(* ===== verification/EngineEthernet.v ===== *)
(** * The raw-socket engine (src/src/engine_ethernet.cpp)

    [send] builds an Ethernet packet and hands it to [sendto]; [on_packet]
    drains the socket and turns each packet into a frame for the NIC; the
    receive thread sleeps on a semaphore that the SIGIO handler posts. *)

From S2P Require Import Prelude Text Ethernet World.
Import Ethernet.

Module EngineEthernet.

Definition ETH_FRAME_LEN : nat := 1514.
Definition sizeof_ether_header : nat := 14.

Record engine := {
  sock_ : Z;
  ifindex_ : Z;
  mac_bytes_ : bytes;
  mac_ : Address;
  running : bool
}.

(** What the kernel answers during construction. *)
Record syscalls := {
  sys_socket : Z;
  sys_if_nametoindex : bytes -> Z;
  sys_ioctl_hwaddr : Z;         (* result of ioctl(SIOCGIFHWADDR) *)
  sys_hwaddr : bytes;           (* ifr_hwaddr.sa_data, 14 bytes *)
  sys_bind : Z
}.

(** The constructor; the flag in the result of a failure says whether the
    socket was closed before the exception was thrown. *)
Definition construct (sys : syscalls) (ifname : bytes) : outcome engine :=
  match ifname with
  | [] => Throw invalid_argument
  | _ =>
      if sys_socket sys <? 0 then Throw runtime_error
      else if sys_if_nametoindex sys ifname =? 0 then Throw runtime_error
      else if sys_ioctl_hwaddr sys <? 0 then Throw runtime_error
      else
        let m := take 6 (sys_hwaddr sys) in
        if sys_bind sys <? 0 then Throw runtime_error
        else Ok {| sock_ := sys_socket sys; ifindex_ := sys_if_nametoindex sys ifname;
                   mac_bytes_ := m; mac_ := m; running := true |}
  end.

Definition close_safe (e : engine) : engine :=
  if 0 <=? sock_ e
  then {| sock_ := -1; ifindex_ := ifindex_ e; mac_bytes_ := mac_bytes_ e; mac_ := mac_ e;
          running := running e |}
  else e.

Definition destroy (e : engine) : engine :=
  close_safe {| sock_ := sock_ e; ifindex_ := ifindex_ e; mac_bytes_ := mac_bytes_ e;
                mac_ := mac_ e; running := false |}.

(** Prints the address and scans it back. *)
Definition address_to_bytes (a : Address) : option bytes :=
  match scan_colon_hex LENGTH (str a) with
  | Some vs => Some (u8 <$> vs)
  | None => None
  end.

Definition htons (p : Z) : bytes := be_bytes 2 p.
Definition ntohs (l : bytes) : Z := be_val l.

(** The packet [send] puts on the wire. *)
Definition packet_of (e : engine) (f : Frame) : bytes :=
  let dst := default BROADCAST (address_to_bytes (f_dst f)) in
  dst ++ mac_bytes_ e ++ htons (f_proto f) ++ take (Z.to_nat (f_size f)) (f_data f).

Definition send (e : engine) (f : Frame) : M io Z :=
  if sock_ e <? 0 then mret (-1)
  else
    sent ← sendto (packet_of e f);
    mret (if sent <? 0 then -1
          else if Z.of_nat sizeof_ether_header <? sent
               then sent - Z.of_nat sizeof_ether_header else 0).

(** The body of the receive loop for one packet: [recvfrom] truncates to the
    buffer, short packets are skipped, the payload is clamped to MAX_DATA. *)
Definition frame_of_packet (packet : bytes) : option Frame :=
  let buf := take ETH_FRAME_LEN packet in
  let n := length buf in
  if (n <? sizeof_ether_header)%nat then None
  else
    let plen := (n - sizeof_ether_header)%nat in
    let plen := if (Z.to_nat MAX_DATA <? plen)%nat then Z.to_nat MAX_DATA else plen in
    Some {| f_src := take 6 (drop 6 buf);
            f_dst := take 6 buf;
            f_proto := ntohs (take 2 (drop 12 buf));
            f_size := Z.of_nat plen;
            f_data := take plen (drop sizeof_ether_header buf) |}.

(** [on_packet]: the frames forwarded to the NIC while draining the packets
    [queue] that wait in the socket; nothing on a closed socket. *)
Definition on_packet (e : engine) (queue : list bytes) : list Frame :=
  if sock_ e <? 0 then [] else omap frame_of_packet queue.

(** ** The receive thread

    The socket exists, and packets arrive, from the call of [socket] on; SIGIO is
    raised for a packet only once the constructor has set O_ASYNC, its last system
    call; the thread exists once [start] has been called.  The state is the kernel
    queue, the pending SIGIO, the semaphore and the program counter of [rx_loop].
    [stale] is not part of the program: it says that since the socket was last
    found empty a packet arrived before O_ASYNC was set or [recvfrom] failed with
    packets possibly left. *)

Inductive rx_pc := NotStarted | Waiting | Draining | Stopped.

Record rx_state := {
  queue : list bytes;        (* in the socket buffer *)
  sigio_pending : bool;      (* SIGIO raised, handler not yet run *)
  packet_sem : nat;
  pc : rx_pc;
  async : bool;              (* O_ASYNC set on the socket *)
  rx_running : bool;
  delivered : list bytes;    (* packets read, in order *)
  stale : bool
}.

(** After [socket]. *)
Definition rx_init : rx_state :=
  {| queue := []; sigio_pending := false; packet_sem := O; pc := NotStarted; async := false; rx_running := true;
     delivered := []; stale := false |}.

Inductive rx_step : rx_state -> rx_state -> Prop :=
| rx_arrive_early q sg n p r d l pk :   (* a packet arrives while O_ASYNC is off: no signal *)
    rx_step {| queue := q; sigio_pending := sg; packet_sem := n; pc := p; async := false; rx_running := r; delivered := d; stale := l |}
            {| queue := q ++ [pk]; sigio_pending := sg; packet_sem := n; pc := p; async := false; rx_running := r; delivered := d; stale := true |}
| rx_set_async q sg n r d l :   (* the end of the constructor: fcntl(F_SETFL, O_ASYNC | O_NONBLOCK) *)
    rx_step {| queue := q; sigio_pending := sg; packet_sem := n; pc := NotStarted; async := false; rx_running := r; delivered := d; stale := l |}
            {| queue := q; sigio_pending := sg; packet_sem := n; pc := NotStarted; async := true; rx_running := r; delivered := d; stale := l |}
| rx_start q sg n r d l :   (* start() after the constructor: the thread runs rx_loop *)
    rx_step {| queue := q; sigio_pending := sg; packet_sem := n; pc := NotStarted; async := true; rx_running := r; delivered := d; stale := l |}
            {| queue := q; sigio_pending := sg; packet_sem := n; pc := if r then Waiting else Stopped; async := true; rx_running := r; delivered := d; stale := l |}
| rx_arrive q sg n p r d l pk :   (* a packet arrives: O_ASYNC raises SIGIO *)
    rx_step {| queue := q; sigio_pending := sg; packet_sem := n; pc := p; async := true; rx_running := r; delivered := d; stale := l |}
            {| queue := q ++ [pk]; sigio_pending := true; packet_sem := n; pc := p; async := true; rx_running := r; delivered := d; stale := l |}
| rx_handler q n p a r d l :   (* sigio_handler: sem_post *)
    rx_step {| queue := q; sigio_pending := true; packet_sem := n; pc := p; async := a; rx_running := r; delivered := d; stale := l |}
            {| queue := q; sigio_pending := false; packet_sem := S n; pc := p; async := a; rx_running := r; delivered := d; stale := l |}
| rx_wait q sg n a d l :   (* sem_wait returns, running still set *)
    rx_step {| queue := q; sigio_pending := sg; packet_sem := S n; pc := Waiting; async := a; rx_running := true; delivered := d; stale := l |}
            {| queue := q; sigio_pending := sg; packet_sem := n; pc := Draining; async := a; rx_running := true; delivered := d; stale := l |}
| rx_eintr q sg n a d l :   (* sem_wait interrupted by the handler (EINTR, ignored) *)
    rx_step {| queue := q; sigio_pending := sg; packet_sem := n; pc := Waiting; async := a; rx_running := true; delivered := d; stale := l |}
            {| queue := q; sigio_pending := sg; packet_sem := n; pc := Draining; async := a; rx_running := true; delivered := d; stale := l |}
| rx_recv pk q sg n a r d l :   (* recvfrom returns a packet *)
    rx_step {| queue := pk :: q; sigio_pending := sg; packet_sem := n; pc := Draining; async := a; rx_running := r; delivered := d; stale := l |}
            {| queue := q; sigio_pending := sg; packet_sem := n; pc := Draining; async := a; rx_running := r; delivered := d ++ [pk]; stale := l |}
| rx_eagain sg n a d r l :   (* recvfrom returns EAGAIN: back to sem_wait *)
    rx_step {| queue := []; sigio_pending := sg; packet_sem := n; pc := Draining; async := a; rx_running := r; delivered := d; stale := l |}
            {| queue := []; sigio_pending := sg; packet_sem := n; pc := if r then Waiting else Stopped; async := a; rx_running := r; delivered := d; stale := false |}
| rx_error q sg n a d r l :   (* recvfrom fails otherwise (ENETDOWN, ...): the loop breaks as if drained *)
    rx_step {| queue := q; sigio_pending := sg; packet_sem := n; pc := Draining; async := a; rx_running := r; delivered := d; stale := l |}
            {| queue := q; sigio_pending := sg; packet_sem := n; pc := if r then Waiting else Stopped; async := a; rx_running := r; delivered := d; stale := true |}
| rx_destroy q sg n p a r d l :   (* the destructor clears running *)
    rx_step {| queue := q; sigio_pending := sg; packet_sem := n; pc := p; async := a; rx_running := r; delivered := d; stale := l |}
            {| queue := q; sigio_pending := sg; packet_sem := n; pc := p; async := a; rx_running := false; delivered := d; stale := l |}
| rx_stop q sg n a d l :   (* sem_wait returns with running cleared *)
    rx_step {| queue := q; sigio_pending := sg; packet_sem := S n; pc := Waiting; async := a; rx_running := false; delivered := d; stale := l |}
            {| queue := q; sigio_pending := sg; packet_sem := n; pc := Stopped; async := a; rx_running := false; delivered := d; stale := l |}
| rx_eintr_stop q sg n a d l :   (* sem_wait interrupted with running cleared *)
    rx_step {| queue := q; sigio_pending := sg; packet_sem := n; pc := Waiting; async := a; rx_running := false; delivered := d; stale := l |}
            {| queue := q; sigio_pending := sg; packet_sem := n; pc := Stopped; async := a; rx_running := false; delivered := d; stale := l |}.

(** The thread will drain the socket: the signal is pending, the semaphore is up,
    or it is draining. *)
Definition wakeup_coming (s : rx_state) : Prop :=
  sigio_pending s = true \/ (0 < packet_sem s)%nat \/ pc s = Draining.

Definition wakeup_inv (s : rx_state) : Prop :=
  (pc s = Stopped -> rx_running s = false) /\
  (queue s <> [] -> rx_running s = true -> wakeup_coming s \/ stale s = true).

(** ** Lemmas *)

Lemma address_to_bytes_ok a : addr_ok a -> address_to_bytes a = Some a.
Proof.
  intros [Hl Hb]. unfold address_to_bytes, str.
  rewrite scan_colon_hex_print by done. cbn. by rewrite map_u8_id.
Qed.

Lemma ntohs_htons p : is_u16 p -> ntohs (htons p) = p.
Proof. intros. apply be_val_be_bytes. unfold is_u16 in *. lia. Qed.

Lemma packet_layout e f :
  frame_ok f -> packet_of e f = f_dst f ++ mac_bytes_ e ++ htons (f_proto f) ++ f_data f.
Proof.
  intros (Hd & _ & _ & _ & Hl & _). unfold packet_of.
  rewrite address_to_bytes_ok by done. cbn [default].
  rewrite take_ge by lia. done.
Qed.

(** The packet built by one engine, received by another, is the frame that was
    sent, with the sender's hardware address as its source. *)
Lemma frame_of_packet_of e f :
  frame_ok f -> addr_ok (mac_bytes_ e) ->
  frame_of_packet (packet_of e f) =
  Some {| f_dst := f_dst f; f_src := mac_bytes_ e; f_proto := f_proto f;
          f_data := f_data f; f_size := f_size f |}.
Proof.
  intros Hf [Hml Hmb]. rewrite packet_layout by done.
  destruct Hf as ([Hdl Hdb] & _ & Hp & Hb & Hl & Hmax). unfold MAX_DATA in Hmax.
  unfold LENGTH in *.
  assert (length (htons (f_proto f)) = 2%nat) as H2 by apply length_be_bytes.
  unfold frame_of_packet.
  rewrite take_ge by (rewrite !length_app; unfold ETH_FRAME_LEN; lia).
  rewrite (proj2 (Nat.ltb_ge _ _)) by (rewrite !length_app; unfold sizeof_ether_header; lia).
  rewrite (proj2 (Nat.ltb_ge (Z.to_nat MAX_DATA) _))
    by (rewrite !length_app; unfold sizeof_ether_header, MAX_DATA; lia).
  set (buf := f_dst f ++ _).
  assert (drop 6 buf = mac_bytes_ e ++ htons (f_proto f) ++ f_data f) as E6
    by (by apply drop_app_len).
  assert (drop 12 buf = htons (f_proto f) ++ f_data f) as E12.
  { change 12%nat with (6 + 6)%nat. rewrite <- drop_drop, E6. by apply drop_app_len. }
  assert (drop 14 buf = f_data f) as E14.
  { change 14%nat with (12 + 2)%nat. rewrite <- drop_drop, E12. by apply drop_app_len. }
  assert (take 6 buf = f_dst f) as E0 by (by apply take_app_len).
  unfold sizeof_ether_header. rewrite E0, E6, E12, E14.
  rewrite (take_app_len (mac_bytes_ e)), (take_app_len (htons _)) by done.
  rewrite ntohs_htons by done.
  assert (length buf - 14 = length (f_data f))%nat as -> by (unfold buf; rewrite !length_app; lia).
  rewrite take_ge by lia. by rewrite Hl.
Qed.

Lemma frame_of_packet_ok packet f :
  bytes_ok packet -> frame_of_packet packet = Some f -> frame_ok f.
Proof.
  intros Hp. unfold frame_of_packet, sizeof_ether_header.
  set (buf := take ETH_FRAME_LEN packet). assert (bytes_ok buf) as Hb by (by apply bytes_ok_take).
  destruct (Nat.ltb_spec (length buf) 14); [done|]. intros [= <-].
  assert (length buf <= 1514)%nat by (unfold buf, ETH_FRAME_LEN; rewrite length_take; lia).
  rewrite (proj2 (Nat.ltb_ge (Z.to_nat MAX_DATA) _)) by (unfold MAX_DATA; lia).
  unfold frame_ok; cbn [f_dst f_src f_proto f_data f_size]. clearbody buf. repeat split.
  - rewrite length_take. unfold LENGTH; lia.
  - by apply bytes_ok_take.
  - rewrite length_take, length_drop. unfold LENGTH; lia.
  - by apply bytes_ok_take, bytes_ok_drop.
  - apply le_val_range, bytes_ok_reverse, bytes_ok_take, bytes_ok_drop, Hb.
  - pose proof (le_val_range (reverse (take 2 (drop 12 buf)))) as Hr.
    rewrite length_reverse, length_take, length_drop in Hr.
    replace (2 `min` (length buf - 12))%nat with 2%nat in Hr by lia.
    apply Hr, bytes_ok_reverse, bytes_ok_take, bytes_ok_drop, Hb.
  - by apply bytes_ok_take, bytes_ok_drop.
  - rewrite length_take, length_drop. lia.
  - unfold MAX_DATA. lia.
Qed.

Lemma rx_wakeup_step s t : rx_step s t -> wakeup_inv s -> wakeup_inv t.
Proof.
  unfold wakeup_inv, wakeup_coming. destruct 1; cbn; intros [H1 H2]; (split; [try destruct r; by auto|]); intros Hq Hr;
    try (by auto); try (by right); try (by left; auto); try congruence.
  - destruct (H2 Hq Hr) as [[?|[?|?]]|?]; [by left; left|by left; right; left|done|by right].
  - left. right. left. lia.
Qed.

Lemma rx_reachable s : rtc rx_step rx_init s -> wakeup_inv s.
Proof.
  intros H. assert (wakeup_inv rx_init) as Hi by (split; [done|by intros []]).
  induction H as [s|s t u Hst _ IH]; [exact Hi|]. apply IH. by eapply rx_wakeup_step.
Qed.

End EngineEthernet.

============================================================

Wherever the string "split" is found in the entries, copy the line it sits in.

WRITTEN RESPONSE
  unfold frame_ok; cbn [f_dst f_src f_proto f_data f_size]. clearbody buf. repeat split.
  unfold wakeup_inv, wakeup_coming. destruct 1; cbn; intros [H1 H2]; (split; [try destruct r; by auto|]); intros Hq Hr;
  intros H. assert (wakeup_inv rx_init) as Hi by (split; [done|by intros []]).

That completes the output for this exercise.